Saved entries
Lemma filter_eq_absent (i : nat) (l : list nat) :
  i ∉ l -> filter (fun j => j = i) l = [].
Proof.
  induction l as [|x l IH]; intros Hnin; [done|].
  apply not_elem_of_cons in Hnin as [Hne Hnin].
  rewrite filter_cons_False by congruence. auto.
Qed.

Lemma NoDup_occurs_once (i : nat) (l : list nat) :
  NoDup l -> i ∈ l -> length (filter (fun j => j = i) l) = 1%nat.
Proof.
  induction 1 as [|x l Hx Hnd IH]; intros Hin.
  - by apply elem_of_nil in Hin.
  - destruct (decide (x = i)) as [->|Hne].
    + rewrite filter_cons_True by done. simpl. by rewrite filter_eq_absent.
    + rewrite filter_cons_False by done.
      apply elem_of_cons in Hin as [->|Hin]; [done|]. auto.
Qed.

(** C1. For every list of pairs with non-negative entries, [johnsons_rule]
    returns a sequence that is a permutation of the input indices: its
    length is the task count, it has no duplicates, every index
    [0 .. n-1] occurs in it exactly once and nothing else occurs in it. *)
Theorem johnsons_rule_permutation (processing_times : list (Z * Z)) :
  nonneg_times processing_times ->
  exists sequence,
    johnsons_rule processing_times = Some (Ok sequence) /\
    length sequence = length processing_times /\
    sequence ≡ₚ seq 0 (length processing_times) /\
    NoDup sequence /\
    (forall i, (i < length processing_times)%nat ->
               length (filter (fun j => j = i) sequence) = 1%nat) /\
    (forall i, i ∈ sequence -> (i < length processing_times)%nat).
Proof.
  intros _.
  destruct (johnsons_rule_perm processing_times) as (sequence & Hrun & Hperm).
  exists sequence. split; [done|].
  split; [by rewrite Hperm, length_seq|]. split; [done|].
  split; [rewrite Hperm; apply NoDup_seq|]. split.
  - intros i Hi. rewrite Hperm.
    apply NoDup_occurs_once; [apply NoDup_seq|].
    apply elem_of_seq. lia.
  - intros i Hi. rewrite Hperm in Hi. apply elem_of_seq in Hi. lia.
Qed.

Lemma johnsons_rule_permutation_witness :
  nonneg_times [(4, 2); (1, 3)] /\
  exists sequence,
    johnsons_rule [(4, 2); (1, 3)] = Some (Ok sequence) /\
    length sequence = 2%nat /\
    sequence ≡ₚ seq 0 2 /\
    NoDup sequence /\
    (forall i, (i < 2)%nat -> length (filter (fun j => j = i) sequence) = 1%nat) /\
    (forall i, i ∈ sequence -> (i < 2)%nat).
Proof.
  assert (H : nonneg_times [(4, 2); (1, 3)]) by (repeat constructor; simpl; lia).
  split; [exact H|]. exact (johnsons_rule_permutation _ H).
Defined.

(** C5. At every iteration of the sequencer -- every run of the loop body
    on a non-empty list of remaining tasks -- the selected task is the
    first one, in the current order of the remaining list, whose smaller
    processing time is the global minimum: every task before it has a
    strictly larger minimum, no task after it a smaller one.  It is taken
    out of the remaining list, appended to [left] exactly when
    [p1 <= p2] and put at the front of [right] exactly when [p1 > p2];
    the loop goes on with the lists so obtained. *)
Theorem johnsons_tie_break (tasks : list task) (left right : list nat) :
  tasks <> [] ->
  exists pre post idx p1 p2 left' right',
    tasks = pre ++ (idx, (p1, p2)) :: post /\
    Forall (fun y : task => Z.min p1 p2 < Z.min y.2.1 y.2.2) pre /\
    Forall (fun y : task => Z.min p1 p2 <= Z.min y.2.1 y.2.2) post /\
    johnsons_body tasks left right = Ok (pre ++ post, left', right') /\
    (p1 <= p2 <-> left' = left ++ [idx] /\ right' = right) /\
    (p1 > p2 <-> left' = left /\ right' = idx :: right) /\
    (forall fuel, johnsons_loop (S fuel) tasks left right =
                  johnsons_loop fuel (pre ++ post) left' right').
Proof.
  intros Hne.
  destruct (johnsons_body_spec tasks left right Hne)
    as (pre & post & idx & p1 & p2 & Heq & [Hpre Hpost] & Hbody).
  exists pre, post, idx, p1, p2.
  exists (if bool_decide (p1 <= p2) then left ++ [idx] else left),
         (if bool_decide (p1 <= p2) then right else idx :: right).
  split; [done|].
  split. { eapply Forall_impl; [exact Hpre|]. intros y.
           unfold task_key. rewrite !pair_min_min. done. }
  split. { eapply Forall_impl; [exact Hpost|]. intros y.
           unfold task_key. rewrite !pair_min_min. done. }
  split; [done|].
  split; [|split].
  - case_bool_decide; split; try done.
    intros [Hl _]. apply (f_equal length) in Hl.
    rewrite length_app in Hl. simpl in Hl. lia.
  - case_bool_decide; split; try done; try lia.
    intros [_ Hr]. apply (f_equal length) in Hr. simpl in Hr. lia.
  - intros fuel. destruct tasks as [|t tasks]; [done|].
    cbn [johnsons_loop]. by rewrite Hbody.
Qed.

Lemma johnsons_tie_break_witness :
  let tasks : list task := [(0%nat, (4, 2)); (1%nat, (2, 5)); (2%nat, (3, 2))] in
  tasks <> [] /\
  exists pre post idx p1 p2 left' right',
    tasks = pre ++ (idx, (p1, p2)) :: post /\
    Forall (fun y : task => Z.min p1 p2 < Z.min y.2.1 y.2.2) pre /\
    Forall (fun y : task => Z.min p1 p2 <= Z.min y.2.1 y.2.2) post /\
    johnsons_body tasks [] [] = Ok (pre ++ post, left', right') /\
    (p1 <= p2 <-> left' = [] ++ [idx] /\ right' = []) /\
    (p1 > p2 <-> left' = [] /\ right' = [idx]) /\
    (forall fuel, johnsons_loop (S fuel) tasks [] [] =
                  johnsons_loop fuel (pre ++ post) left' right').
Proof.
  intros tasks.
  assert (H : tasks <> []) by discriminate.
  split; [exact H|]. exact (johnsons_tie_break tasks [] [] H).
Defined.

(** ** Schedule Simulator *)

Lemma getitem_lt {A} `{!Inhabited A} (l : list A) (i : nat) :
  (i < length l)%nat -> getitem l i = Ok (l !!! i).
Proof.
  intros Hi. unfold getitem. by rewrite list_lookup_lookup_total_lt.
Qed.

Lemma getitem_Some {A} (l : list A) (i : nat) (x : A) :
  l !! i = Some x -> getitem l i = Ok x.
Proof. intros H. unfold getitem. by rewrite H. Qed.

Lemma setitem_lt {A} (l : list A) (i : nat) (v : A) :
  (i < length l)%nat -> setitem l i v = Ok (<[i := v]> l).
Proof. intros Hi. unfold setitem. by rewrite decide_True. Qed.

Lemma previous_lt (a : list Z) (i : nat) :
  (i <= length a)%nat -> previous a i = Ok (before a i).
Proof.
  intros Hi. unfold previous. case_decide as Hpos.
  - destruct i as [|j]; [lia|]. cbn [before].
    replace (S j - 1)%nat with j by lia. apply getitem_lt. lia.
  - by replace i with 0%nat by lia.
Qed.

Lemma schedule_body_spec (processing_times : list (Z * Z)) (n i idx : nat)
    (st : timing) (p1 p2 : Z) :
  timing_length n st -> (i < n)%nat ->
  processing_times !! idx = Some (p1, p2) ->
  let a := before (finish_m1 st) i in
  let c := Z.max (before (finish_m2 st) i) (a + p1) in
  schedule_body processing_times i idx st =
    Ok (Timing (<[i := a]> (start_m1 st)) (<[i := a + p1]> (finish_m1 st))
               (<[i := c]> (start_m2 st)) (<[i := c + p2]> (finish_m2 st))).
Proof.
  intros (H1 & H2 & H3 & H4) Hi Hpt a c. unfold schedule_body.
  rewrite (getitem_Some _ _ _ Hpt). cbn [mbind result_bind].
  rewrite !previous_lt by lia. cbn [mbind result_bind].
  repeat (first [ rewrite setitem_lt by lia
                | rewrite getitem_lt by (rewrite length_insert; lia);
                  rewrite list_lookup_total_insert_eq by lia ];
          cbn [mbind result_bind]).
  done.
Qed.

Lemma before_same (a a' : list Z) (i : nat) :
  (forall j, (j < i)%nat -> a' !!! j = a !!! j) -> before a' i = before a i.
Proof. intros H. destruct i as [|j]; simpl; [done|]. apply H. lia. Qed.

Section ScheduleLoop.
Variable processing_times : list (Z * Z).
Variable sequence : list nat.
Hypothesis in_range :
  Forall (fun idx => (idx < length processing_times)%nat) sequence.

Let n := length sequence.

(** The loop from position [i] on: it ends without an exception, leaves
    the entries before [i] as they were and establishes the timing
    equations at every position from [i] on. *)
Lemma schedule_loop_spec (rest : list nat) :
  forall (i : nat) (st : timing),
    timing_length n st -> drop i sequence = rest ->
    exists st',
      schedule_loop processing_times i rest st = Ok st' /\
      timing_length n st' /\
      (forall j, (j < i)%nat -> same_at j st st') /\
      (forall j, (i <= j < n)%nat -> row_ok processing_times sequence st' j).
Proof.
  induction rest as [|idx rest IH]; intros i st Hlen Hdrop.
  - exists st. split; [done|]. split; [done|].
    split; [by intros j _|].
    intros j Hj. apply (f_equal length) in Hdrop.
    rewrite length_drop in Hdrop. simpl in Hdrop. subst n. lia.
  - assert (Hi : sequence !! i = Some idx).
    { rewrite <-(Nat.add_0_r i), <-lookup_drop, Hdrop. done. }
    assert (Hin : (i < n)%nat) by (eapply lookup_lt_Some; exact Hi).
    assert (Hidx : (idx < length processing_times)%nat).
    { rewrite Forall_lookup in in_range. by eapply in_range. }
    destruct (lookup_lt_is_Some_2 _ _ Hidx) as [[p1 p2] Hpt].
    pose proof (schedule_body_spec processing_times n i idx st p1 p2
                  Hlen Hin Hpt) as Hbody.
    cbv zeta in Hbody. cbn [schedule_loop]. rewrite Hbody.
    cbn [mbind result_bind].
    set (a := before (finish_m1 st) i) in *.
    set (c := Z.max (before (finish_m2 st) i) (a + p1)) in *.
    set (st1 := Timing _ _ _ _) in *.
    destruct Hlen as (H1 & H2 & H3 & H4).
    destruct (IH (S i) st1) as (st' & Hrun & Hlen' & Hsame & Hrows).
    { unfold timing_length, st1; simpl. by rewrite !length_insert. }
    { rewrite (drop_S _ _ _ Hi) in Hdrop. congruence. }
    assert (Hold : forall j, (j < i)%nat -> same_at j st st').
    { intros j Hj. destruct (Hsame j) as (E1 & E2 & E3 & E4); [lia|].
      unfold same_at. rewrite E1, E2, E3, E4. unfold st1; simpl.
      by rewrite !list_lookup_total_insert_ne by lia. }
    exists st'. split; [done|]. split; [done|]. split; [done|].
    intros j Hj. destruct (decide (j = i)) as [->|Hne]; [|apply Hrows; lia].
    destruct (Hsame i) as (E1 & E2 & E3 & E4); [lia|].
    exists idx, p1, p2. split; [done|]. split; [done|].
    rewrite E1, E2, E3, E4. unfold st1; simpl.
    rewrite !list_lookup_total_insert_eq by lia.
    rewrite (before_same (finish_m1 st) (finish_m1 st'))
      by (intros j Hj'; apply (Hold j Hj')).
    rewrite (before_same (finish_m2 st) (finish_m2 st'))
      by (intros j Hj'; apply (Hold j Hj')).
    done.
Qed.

▶ [EXERCISE REQUIREMENTS] Copy out every line from the data above in which the word "Hrows" occurs.

▶ [EXERCISE RESULT]
    destruct (IH (S i) st1) as (st' & Hrun & Hlen' & Hsame & Hrows).
    intros j Hj. destruct (decide (j = i)) as [->|Hne]; [|apply Hrows; lia].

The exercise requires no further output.